§ **TASK DIRECTIONS**: Of all the lines in the entries below, give again exactly those starting at the line containing "rewrite (all_zero_nth x" and ending at the line containing "0 < freq ->", both ends included, and no others.

§ **DATA FOR PROCESSING**:
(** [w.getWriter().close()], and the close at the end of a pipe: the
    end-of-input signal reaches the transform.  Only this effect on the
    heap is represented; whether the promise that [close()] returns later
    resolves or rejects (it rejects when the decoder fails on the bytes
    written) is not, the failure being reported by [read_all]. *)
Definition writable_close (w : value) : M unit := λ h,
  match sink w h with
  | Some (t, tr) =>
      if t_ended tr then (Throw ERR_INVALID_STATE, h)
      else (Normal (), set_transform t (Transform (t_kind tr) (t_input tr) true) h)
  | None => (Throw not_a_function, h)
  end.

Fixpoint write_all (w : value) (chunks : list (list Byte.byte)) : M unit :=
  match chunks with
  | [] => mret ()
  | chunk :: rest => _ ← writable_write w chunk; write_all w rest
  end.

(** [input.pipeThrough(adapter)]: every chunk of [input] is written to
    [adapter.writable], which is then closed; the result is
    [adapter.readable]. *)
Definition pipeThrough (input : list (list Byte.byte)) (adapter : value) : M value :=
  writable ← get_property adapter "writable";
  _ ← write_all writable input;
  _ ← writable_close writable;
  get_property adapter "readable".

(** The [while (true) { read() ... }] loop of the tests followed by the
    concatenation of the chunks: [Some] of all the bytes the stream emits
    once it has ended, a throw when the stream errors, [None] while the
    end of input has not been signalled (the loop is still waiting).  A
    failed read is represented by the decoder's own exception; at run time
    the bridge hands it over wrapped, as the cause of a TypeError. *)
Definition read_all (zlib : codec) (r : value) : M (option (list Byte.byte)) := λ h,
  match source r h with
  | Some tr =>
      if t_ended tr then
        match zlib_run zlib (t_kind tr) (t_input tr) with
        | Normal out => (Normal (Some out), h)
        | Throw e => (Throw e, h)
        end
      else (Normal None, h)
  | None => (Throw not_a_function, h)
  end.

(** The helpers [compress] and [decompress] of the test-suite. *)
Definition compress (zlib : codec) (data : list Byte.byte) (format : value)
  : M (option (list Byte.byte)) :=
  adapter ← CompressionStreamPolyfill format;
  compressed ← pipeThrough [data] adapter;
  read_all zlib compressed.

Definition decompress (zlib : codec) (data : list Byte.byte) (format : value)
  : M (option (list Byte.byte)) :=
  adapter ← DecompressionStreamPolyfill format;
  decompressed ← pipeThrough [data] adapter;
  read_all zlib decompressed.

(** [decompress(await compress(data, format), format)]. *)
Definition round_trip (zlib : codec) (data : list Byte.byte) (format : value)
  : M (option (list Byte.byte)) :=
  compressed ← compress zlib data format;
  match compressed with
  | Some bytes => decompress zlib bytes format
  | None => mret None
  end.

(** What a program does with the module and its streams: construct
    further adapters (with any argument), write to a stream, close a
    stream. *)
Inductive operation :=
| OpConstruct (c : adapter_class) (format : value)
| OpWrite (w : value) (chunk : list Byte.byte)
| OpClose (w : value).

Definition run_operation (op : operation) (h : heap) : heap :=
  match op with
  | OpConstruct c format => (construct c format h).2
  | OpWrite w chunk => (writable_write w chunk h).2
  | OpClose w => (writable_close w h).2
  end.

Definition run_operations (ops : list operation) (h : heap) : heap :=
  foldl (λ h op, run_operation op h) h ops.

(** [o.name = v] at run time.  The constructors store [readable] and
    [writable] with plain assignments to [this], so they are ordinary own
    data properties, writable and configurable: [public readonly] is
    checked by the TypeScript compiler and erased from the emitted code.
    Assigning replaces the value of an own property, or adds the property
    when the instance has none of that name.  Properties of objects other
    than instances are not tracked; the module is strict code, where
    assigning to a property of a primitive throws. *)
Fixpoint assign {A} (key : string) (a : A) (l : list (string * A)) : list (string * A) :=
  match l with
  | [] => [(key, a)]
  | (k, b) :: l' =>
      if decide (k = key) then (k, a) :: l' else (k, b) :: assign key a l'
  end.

==

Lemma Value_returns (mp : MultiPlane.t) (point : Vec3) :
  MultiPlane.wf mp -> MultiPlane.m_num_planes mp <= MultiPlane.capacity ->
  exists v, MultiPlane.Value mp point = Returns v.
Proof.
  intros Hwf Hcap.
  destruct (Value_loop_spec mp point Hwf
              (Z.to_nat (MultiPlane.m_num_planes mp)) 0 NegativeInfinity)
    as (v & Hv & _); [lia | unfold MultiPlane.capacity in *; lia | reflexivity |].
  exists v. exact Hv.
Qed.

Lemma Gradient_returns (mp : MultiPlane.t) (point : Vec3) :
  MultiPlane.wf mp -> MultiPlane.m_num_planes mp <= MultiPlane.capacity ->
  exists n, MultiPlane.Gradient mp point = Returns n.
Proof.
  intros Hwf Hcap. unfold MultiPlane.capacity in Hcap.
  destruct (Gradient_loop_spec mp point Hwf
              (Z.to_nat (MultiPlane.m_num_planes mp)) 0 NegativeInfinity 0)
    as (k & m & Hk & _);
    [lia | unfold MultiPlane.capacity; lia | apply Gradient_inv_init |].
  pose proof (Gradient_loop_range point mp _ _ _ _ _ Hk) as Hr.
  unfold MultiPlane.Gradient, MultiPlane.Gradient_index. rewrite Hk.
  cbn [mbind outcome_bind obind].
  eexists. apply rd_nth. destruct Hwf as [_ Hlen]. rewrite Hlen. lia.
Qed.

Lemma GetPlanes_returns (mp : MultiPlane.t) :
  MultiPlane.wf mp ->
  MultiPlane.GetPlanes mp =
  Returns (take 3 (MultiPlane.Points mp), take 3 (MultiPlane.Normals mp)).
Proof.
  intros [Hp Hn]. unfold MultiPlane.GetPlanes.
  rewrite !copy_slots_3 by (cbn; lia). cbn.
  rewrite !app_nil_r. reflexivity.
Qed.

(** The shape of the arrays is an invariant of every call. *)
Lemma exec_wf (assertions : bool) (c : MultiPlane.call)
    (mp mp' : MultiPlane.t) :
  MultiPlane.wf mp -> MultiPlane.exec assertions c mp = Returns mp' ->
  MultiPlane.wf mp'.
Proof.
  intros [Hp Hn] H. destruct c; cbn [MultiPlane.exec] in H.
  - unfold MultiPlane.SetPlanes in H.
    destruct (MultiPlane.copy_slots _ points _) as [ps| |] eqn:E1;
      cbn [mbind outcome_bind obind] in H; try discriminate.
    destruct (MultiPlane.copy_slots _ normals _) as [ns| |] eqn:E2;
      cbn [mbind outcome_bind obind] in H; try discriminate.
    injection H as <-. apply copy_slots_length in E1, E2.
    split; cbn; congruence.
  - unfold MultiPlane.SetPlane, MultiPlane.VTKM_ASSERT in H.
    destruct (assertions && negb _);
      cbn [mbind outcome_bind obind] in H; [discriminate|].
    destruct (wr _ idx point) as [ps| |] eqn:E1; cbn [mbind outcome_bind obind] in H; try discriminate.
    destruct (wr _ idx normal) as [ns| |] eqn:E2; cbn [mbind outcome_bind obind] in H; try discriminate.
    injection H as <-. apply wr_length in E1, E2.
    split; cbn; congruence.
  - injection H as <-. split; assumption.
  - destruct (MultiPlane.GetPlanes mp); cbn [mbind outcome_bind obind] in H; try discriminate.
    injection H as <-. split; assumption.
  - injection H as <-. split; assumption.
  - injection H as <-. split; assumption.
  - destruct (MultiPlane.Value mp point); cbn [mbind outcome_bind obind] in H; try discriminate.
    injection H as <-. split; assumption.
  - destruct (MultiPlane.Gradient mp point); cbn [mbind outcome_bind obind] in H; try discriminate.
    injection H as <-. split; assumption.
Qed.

==

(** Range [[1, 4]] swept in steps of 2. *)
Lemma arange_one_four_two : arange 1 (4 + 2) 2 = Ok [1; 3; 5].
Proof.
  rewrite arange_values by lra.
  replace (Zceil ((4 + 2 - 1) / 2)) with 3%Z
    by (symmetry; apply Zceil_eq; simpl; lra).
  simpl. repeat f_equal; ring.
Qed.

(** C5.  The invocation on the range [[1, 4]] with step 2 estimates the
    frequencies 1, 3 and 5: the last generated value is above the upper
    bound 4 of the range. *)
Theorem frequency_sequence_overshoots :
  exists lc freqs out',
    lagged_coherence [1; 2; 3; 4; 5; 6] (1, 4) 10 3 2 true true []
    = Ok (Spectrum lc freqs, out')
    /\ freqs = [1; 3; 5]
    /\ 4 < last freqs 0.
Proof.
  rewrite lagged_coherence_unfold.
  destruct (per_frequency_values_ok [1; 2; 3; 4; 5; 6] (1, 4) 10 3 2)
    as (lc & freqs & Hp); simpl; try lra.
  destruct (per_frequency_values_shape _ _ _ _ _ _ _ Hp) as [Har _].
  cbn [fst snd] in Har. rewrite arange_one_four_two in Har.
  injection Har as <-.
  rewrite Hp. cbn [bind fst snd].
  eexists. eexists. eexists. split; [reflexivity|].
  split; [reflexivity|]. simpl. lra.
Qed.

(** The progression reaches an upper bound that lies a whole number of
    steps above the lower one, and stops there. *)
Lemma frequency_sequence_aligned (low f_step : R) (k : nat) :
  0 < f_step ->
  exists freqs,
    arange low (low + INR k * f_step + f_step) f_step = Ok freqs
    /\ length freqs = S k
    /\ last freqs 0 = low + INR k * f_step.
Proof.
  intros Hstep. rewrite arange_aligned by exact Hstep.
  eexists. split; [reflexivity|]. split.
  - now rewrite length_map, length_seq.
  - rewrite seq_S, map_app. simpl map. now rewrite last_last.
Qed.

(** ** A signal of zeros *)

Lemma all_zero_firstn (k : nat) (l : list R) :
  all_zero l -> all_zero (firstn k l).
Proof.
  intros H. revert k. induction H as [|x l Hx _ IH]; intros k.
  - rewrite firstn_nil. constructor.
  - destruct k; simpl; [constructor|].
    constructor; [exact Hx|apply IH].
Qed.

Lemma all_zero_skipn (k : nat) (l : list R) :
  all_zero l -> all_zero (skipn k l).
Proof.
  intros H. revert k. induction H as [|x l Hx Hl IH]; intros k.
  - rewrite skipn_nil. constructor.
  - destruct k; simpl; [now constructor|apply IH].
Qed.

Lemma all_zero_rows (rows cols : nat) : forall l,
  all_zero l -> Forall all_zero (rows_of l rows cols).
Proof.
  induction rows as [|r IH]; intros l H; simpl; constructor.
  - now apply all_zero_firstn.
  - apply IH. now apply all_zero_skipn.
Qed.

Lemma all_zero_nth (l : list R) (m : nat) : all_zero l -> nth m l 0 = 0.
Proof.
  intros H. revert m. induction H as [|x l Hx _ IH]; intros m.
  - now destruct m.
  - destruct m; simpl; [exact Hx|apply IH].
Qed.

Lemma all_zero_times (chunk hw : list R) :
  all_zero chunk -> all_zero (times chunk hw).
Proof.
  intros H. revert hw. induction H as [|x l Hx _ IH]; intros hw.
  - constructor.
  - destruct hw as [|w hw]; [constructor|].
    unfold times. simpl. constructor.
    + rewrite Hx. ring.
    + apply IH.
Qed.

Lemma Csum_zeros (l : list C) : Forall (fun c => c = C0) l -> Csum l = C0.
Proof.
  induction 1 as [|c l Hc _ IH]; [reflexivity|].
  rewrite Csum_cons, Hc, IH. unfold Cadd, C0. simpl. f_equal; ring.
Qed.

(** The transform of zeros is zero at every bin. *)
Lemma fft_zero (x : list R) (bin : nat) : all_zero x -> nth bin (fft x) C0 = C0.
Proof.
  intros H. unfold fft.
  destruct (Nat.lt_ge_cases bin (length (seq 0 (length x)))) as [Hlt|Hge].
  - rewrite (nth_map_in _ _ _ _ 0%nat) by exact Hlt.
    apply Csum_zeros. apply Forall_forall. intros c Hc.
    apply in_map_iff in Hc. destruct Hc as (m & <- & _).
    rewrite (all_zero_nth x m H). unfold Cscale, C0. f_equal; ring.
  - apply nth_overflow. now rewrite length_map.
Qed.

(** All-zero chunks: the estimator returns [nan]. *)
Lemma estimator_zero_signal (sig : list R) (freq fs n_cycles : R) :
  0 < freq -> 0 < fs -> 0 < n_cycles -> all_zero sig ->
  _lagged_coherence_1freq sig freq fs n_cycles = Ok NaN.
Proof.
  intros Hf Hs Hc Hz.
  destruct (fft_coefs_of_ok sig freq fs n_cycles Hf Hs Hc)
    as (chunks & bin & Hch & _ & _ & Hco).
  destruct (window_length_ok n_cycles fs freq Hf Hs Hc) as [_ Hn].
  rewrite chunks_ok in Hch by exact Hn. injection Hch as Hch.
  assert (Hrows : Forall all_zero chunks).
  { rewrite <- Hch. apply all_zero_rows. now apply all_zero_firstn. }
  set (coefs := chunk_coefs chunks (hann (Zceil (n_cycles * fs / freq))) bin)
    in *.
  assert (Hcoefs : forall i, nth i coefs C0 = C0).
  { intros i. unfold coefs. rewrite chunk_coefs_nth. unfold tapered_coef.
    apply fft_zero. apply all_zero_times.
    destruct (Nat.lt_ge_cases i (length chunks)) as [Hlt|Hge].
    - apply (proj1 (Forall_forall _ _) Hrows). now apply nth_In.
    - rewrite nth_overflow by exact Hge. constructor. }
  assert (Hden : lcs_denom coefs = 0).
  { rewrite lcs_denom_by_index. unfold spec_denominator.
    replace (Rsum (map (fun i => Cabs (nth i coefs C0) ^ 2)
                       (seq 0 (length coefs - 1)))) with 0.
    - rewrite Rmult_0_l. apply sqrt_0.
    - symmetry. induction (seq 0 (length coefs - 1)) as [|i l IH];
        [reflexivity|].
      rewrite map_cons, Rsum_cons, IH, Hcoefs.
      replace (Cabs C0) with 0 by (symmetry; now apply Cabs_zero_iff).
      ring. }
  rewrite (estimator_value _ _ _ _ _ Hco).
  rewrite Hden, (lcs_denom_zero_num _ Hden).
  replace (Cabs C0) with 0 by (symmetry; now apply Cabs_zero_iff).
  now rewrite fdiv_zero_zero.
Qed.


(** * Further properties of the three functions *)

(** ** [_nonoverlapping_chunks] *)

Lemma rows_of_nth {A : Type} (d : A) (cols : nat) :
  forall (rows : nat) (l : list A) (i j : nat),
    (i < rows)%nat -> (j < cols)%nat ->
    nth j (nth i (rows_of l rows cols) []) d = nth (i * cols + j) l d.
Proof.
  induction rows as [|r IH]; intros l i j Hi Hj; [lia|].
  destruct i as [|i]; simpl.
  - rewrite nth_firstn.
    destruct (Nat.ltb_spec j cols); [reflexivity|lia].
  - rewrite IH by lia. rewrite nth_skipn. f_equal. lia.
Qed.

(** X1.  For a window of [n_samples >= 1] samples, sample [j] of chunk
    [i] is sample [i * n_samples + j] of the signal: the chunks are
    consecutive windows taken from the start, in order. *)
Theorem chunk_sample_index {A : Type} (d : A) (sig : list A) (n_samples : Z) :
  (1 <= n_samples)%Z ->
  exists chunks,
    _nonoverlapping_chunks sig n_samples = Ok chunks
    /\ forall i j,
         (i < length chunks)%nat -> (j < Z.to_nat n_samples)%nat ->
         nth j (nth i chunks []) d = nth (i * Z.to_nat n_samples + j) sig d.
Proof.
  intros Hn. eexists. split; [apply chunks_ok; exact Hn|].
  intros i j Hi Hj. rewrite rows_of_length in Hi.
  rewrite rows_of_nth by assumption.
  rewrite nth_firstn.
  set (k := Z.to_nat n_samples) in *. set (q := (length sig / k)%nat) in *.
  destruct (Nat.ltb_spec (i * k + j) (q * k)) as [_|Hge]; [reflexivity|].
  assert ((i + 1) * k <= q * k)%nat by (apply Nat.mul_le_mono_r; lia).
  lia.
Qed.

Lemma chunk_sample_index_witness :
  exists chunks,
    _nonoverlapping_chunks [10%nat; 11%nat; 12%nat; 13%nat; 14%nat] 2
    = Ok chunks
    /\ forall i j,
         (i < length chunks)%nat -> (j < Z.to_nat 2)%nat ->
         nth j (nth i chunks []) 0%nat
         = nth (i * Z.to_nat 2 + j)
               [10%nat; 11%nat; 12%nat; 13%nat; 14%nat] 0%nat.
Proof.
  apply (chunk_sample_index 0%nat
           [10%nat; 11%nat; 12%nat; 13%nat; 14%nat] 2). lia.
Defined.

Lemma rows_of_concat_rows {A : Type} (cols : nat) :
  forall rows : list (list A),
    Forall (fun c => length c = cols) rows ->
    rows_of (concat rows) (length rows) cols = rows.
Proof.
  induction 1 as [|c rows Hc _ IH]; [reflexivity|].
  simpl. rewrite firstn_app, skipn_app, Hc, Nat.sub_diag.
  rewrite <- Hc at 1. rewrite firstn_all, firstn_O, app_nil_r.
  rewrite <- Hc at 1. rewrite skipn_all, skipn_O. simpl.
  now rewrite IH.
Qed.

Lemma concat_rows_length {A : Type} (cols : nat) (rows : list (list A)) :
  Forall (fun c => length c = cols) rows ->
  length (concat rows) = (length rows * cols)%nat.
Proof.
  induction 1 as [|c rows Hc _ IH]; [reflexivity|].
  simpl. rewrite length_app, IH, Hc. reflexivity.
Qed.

§ **TASK ANSWER**:
    rewrite (all_zero_nth x m H). unfold Cscale, C0. f_equal; ring.
  - apply nth_overflow. now rewrite length_map.
Qed.

(** All-zero chunks: the estimator returns [nan]. *)
Lemma estimator_zero_signal (sig : list R) (freq fs n_cycles : R) :
  0 < freq -> 0 < fs -> 0 < n_cycles -> all_zero sig ->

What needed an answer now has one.